[ENTRIES PROVIDED]

(** The state of the reports while the main loop runs: every line is
    between 1 and the current line; and either only unexpected characters
    were reported, or the cursor is at the end of the source. *)
Lemma reports_invariant (src : String.string) (fuel : nat) :
  let r := while_ fuel main_cond main_body (new_Scanner src) in
  1 <= line r
  /\ Forall (fun e => 1 <= fst e <= line r) (errors r)
  /\ reports_shape (errors r).
Proof.
  set (I := fun s : Scanner =>
         1 <= line s
         /\ Forall (fun e => 1 <= fst e <= line s) (errors s)
         /\ (Forall (fun e => snd e = unexpected_message) (errors s)
             \/ (current s = String.length (source s)
                 /\ reports_shape (errors s)))).
  assert (HI : I (while_ fuel main_cond main_body (new_Scanner src))).
  { apply main_loop_preserves; [|unfold I; cbn; auto].
    intros s (Hl & Hlines & Hshape) Hlt.
    destruct (main_body_outcome s Hlt) as (Hsrc & _ & _ & _ & Hmono & Hadd).
    assert (Hlines' : Forall (fun e => 1 <= fst e <= line (main_body s))
                        (errors s)).
    { eapply Forall_impl; [|exact Hlines]. cbv beta. intros e He. lia. }
    destruct Hshape as [Hup|[Hend _]]; [|exfalso; lia].
    unfold I. split; [lia|].
    destruct Hadd as [[_ Ee]|[(t & _ & Ee & _)|(_ & [[Ee _]|[Ee Hc]])]];
      rewrite Ee.
    - auto.
    - auto.
    - split.
      + apply Forall_app. split; [exact Hlines'|].
        constructor; [cbv beta; cbn [fst]; lia|constructor].
      + left. apply Forall_app. split; [exact Hup|].
        constructor; [reflexivity|constructor].
    - split.
      + apply Forall_app. split; [exact Hlines'|].
        constructor; [cbv beta; cbn [fst]; lia|constructor].
      + right. rewrite Hsrc. split; [exact Hc|].
        exists (errors s), [(line (main_body s), unterminated_message)].
        split; [reflexivity|]. split; [exact Hup|]. right. eauto. }
  destruct HI as (H1 & H2 & [Hup|[_ Hshape]]); cbv zeta.
  - split; [exact H1|]. split; [exact H2|]. now apply reports_shape_upper.
  - auto.
Qed.

(** X7: the reports of a scan: each carries a line between 1 and the last line
    of the source; each has the text of [scanToken]'s report, except that
    the last one may have the text of [string()]'s.  So a scan reports at
    most one unterminated string, and nothing after it. *)
Theorem reports_are_unexpected_then_one_unterminated (src : String.string) :
  reports_shape (errors (scanTokens_run (new_Scanner src)))
  /\ Forall (fun e => 1 <= fst e <= 1 + count_nl src)
       (errors (scanTokens_run (new_Scanner src))).
Proof.
  pose proof (reports_invariant src (budget (new_Scanner src)))
    as (_ & Hlines & Hshape).
  destruct (scan_segmentation src) as (_ & _ & _ & _ & _ & _ & _ & _ & _ & Hl).
  unfold scanTokens_run in *. cbn [errors line push_token] in *.
  split; [exact Hshape|].
  rewrite Hl in Hlines. unfold line_after in Hlines.
  now rewrite substring_full in Hlines.
Qed.

(** ** How much a scan can return *)

Lemma segments_count (segs : list Segment) (a b : nat) :
  chained a segs b ->
  List.length (seg_tokens segs) + List.length (seg_errors segs) + a <= b.
Proof.
  revert a; induction segs as [|g segs IH]; cbn [chained]; intros a.
  - intros ->. simpl. lia.
  - intros (_ & Hlt & Hch). specialize (IH _ Hch).
    cbn [seg_tokens seg_errors]. destruct (seg_kind g); simpl; lia.
Qed.

(** X8: a scan returns at most one token or report per character of the
    source, and the final [EOF]: the tokens and the reports together are
    at most the length of the source plus one. *)
Theorem tokens_and_reports_bounded_by_length (src : String.string) :
  List.length (scan src)
  + List.length (errors (scanTokens_run (new_Scanner src)))
  <= String.length src + 1.
Proof.
  destruct (scan_segmentation src)
    as (segs & L & Hch & _ & _ & Hscan & Herr & _).
  rewrite Hscan, Herr, length_app. cbn [List.length].
  pose proof (segments_count _ _ _ Hch). lia.
Qed.

(** X9: with or without reports, every character of the source is accounted
    for: the source is tiled, left to right, by the lexemes of the emitted
    tokens, the skipped blanks, line feeds and comments, and the spans that
    were reported; the tokens and the reports of the scan are those of the
    segments, in order, and joining the segments gives back the source. *)
Theorem source_is_tiled_even_with_reports (src : String.string) :
  exists segs,
    chained 0 segs (String.length src)
    /\ Forall (seg_ok src) segs
    /\ scan src
       = (seg_tokens segs ++ [eof_token (1 + count_nl src)])%list
    /\ errors (scanTokens_run (new_Scanner src)) = seg_errors segs
    /\ join (map (seg_text src) segs) = src.
Proof.
  destruct (scan_segmentation src)
    as (segs & L & Hch & Hall & _ & Hscan & Herr & _).
  exists segs. repeat split; auto.
  - rewrite Hscan. unfold line_after. now rewrite substring_full.
  - rewrite (chained_join src segs 0 (String.length src) Hch) by lia.
    apply substring_full.
Qed.

(** ** Calling [scanTokens] again *)

Lemma scan_final_source (src : String.string) :
  source (scanTokens_run (new_Scanner src)) = src.
Proof.
  unfold scanTokens_run. cbn [source push_token].
  apply (main_loop_preserves (fun s => source s = src)); [|reflexivity].
  intros s Hs Hlt. destruct (main_body_frame s Hlt) as [H _]. congruence.
Qed.

Lemma scanTokens_run_at_end (s : Scanner) :
  isAtEnd s = true ->
  scanTokens_run s = push_token (eof_token (line s)) s.
Proof.
  intros He. unfold scanTokens_run, budget. cbn [while_].
  unfold main_cond. rewrite He. reflexivity.
Qed.

(** X10: [scanTokens] does not reset the scanner: called a second time on the
    same object it finds the cursor at the end, scans nothing, and pushes
    one more [EOF] onto the token list, which then ends with two; the
    reports and the cursor stay as they were. *)
Theorem second_scanTokens_appends_another_EOF (src : String.string) :
  scanTokens (scanTokens_run (new_Scanner src))
  = (scan src ++ [eof_token (1 + count_nl src)])%list
  /\ errors (scanTokens_run (scanTokens_run (new_Scanner src)))
     = errors (scanTokens_run (new_Scanner src))
  /\ current (scanTokens_run (scanTokens_run (new_Scanner src)))
     = String.length src.
Proof.
  destruct (scan_segmentation src)
    as (_ & _ & _ & _ & _ & _ & _ & _ & Hcur & Hline).
  pose proof (scan_final_source src) as Hsrc.
  unfold scanTokens.
  rewrite (scanTokens_run_at_end (scanTokens_run (new_Scanner src)))
    by (apply isAtEnd_true; rewrite Hsrc, Hcur; lia).
  cbn [tokens errors current push_token].
  rewrite Hline, Hcur. unfold line_after. rewrite substring_full.
  repeat split.
Qed.

(** ** Sources made of blanks and line feeds *)

Lemma all_chars_append (p : ascii -> bool) (a b : String.string) :
  all_chars p (a ++ b) = all_chars p a && all_chars p b.
Proof.
  induction a as [|c a IH]; [reflexivity|].
  cbn [append all_chars]. rewrite IH. now rewrite andb_assoc.
Qed.

(** X11: a source made only of spaces, carriage returns, tabs and line feeds
    gives no token but [EOF], on the line after the last line feed, and no
    report. *)
Theorem blank_source_gives_only_EOF (src : String.string) :
  all_chars is_space src = true ->
  scan src = [eof_token (1 + count_nl src)]
  /\ errors (scanTokens_run (new_Scanner src)) = [].
Proof.
  intros Hall.
  assert (HI : let r := while_ (budget (new_Scanner src)) main_cond main_body
                          (new_Scanner src) in
               source r = src /\ tokens r = [] /\ errors r = []).
  { apply (main_loop_preserves
             (fun s => source s = src /\ tokens s = [] /\ errors s = []));
      [|cbn; auto].
    intros s (Hs & Ht & He) Hlt.
    destruct (source_at s Hlt) as (pre & c & rest & Hsrc & Hcur).
    assert (Hc : is_space c = true).
    { rewrite <- Hs, Hsrc, all_chars_append in Hall. cbn [all_chars] in Hall.
      apply andb_prop in Hall as [_ Hall].
      now apply andb_prop in Hall as [Hall _]. }
    destruct (space_turn s pre rest c Hsrc Hcur Hc) as (E1 & E2 & E3 & _).
    rewrite E1, E2, E3. auto. }
  cbv zeta in HI. destruct HI as (_ & Ht & He).
  destruct (scan_segmentation src)
    as (_ & _ & _ & _ & _ & _ & _ & _ & _ & Hline).
  unfold scan, scanTokens. unfold scanTokens_run in *.
  cbn [tokens errors line push_token] in *.
  rewrite Ht, He, Hline. unfold line_after. rewrite substring_full.
  split; reflexivity.
Qed.

Lemma blank_source_gives_only_EOF_witness :
  scan (" " ++ TAB ++ LF ++ CR ++ LF) = [eof_token 3].
Proof.
  destruct (blank_source_gives_only_EOF (" " ++ TAB ++ LF ++ CR ++ LF))
    as [Hscan _]; [reflexivity|].
  exact Hscan.
Defined.

(** ** Character classes and the keyword table *)

(** X12: on a one-character string [isDigit] holds exactly for the codes of
    [0] to [9], and [isAlpha] exactly for those of [a] to [z], [A] to [Z]
    and the underscore; neither holds for the [NUL] that [peek] returns at
    the end of the source, nor for the empty string. *)
Theorem character_classes (c : ascii) :
  (isDigit (String c "") = true
   <-> 48 <= nat_of_ascii c /\ nat_of_ascii c <= 57)
  /\ (isAlpha (String c "") = true
      <-> (97 <= nat_of_ascii c /\ nat_of_ascii c <= 122)
          \/ (65 <= nat_of_ascii c /\ nat_of_ascii c <= 90)
          \/ nat_of_ascii c = 95)
  /\ (isAlphaNumeric (String c "") = true
      <-> isAlpha (String c "") = true \/ isDigit (String c "") = true)
  /\ isDigit NUL = false /\ isAlpha NUL = false
  /\ isDigit "" = false /\ isAlpha "" = false.
Proof.
  split; [|split; [|split; [|repeat split]]].
  - rewrite isDigit_char. unfold is_digit.
    rewrite andb_true_iff, !Nat.leb_le. tauto.
  - rewrite isAlpha_char. unfold is_alpha.
    rewrite !orb_true_iff, !andb_true_iff, !Nat.leb_le, Nat.eqb_eq. tauto.
  - unfold isAlphaNumeric. now rewrite orb_true_iff.
Qed.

[/ENTRIES PROVIDED]

#### REQUIREMENT
Begin with the first line of the records and reproduce each line as is, ending with the line that holds "unfold I. split; [lia|].".

#### COMPLETED EXERCISE
(** The state of the reports while the main loop runs: every line is
    between 1 and the current line; and either only unexpected characters
    were reported, or the cursor is at the end of the source. *)
Lemma reports_invariant (src : String.string) (fuel : nat) :
  let r := while_ fuel main_cond main_body (new_Scanner src) in
  1 <= line r
  /\ Forall (fun e => 1 <= fst e <= line r) (errors r)
  /\ reports_shape (errors r).
Proof.
  set (I := fun s : Scanner =>
         1 <= line s
         /\ Forall (fun e => 1 <= fst e <= line s) (errors s)
         /\ (Forall (fun e => snd e = unexpected_message) (errors s)
             \/ (current s = String.length (source s)
                 /\ reports_shape (errors s)))).
  assert (HI : I (while_ fuel main_cond main_body (new_Scanner src))).
  { apply main_loop_preserves; [|unfold I; cbn; auto].
    intros s (Hl & Hlines & Hshape) Hlt.
    destruct (main_body_outcome s Hlt) as (Hsrc & _ & _ & _ & Hmono & Hadd).
    assert (Hlines' : Forall (fun e => 1 <= fst e <= line (main_body s))
                        (errors s)).
    { eapply Forall_impl; [|exact Hlines]. cbv beta. intros e He. lia. }
    destruct Hshape as [Hup|[Hend _]]; [|exfalso; lia].
    unfold I. split; [lia|].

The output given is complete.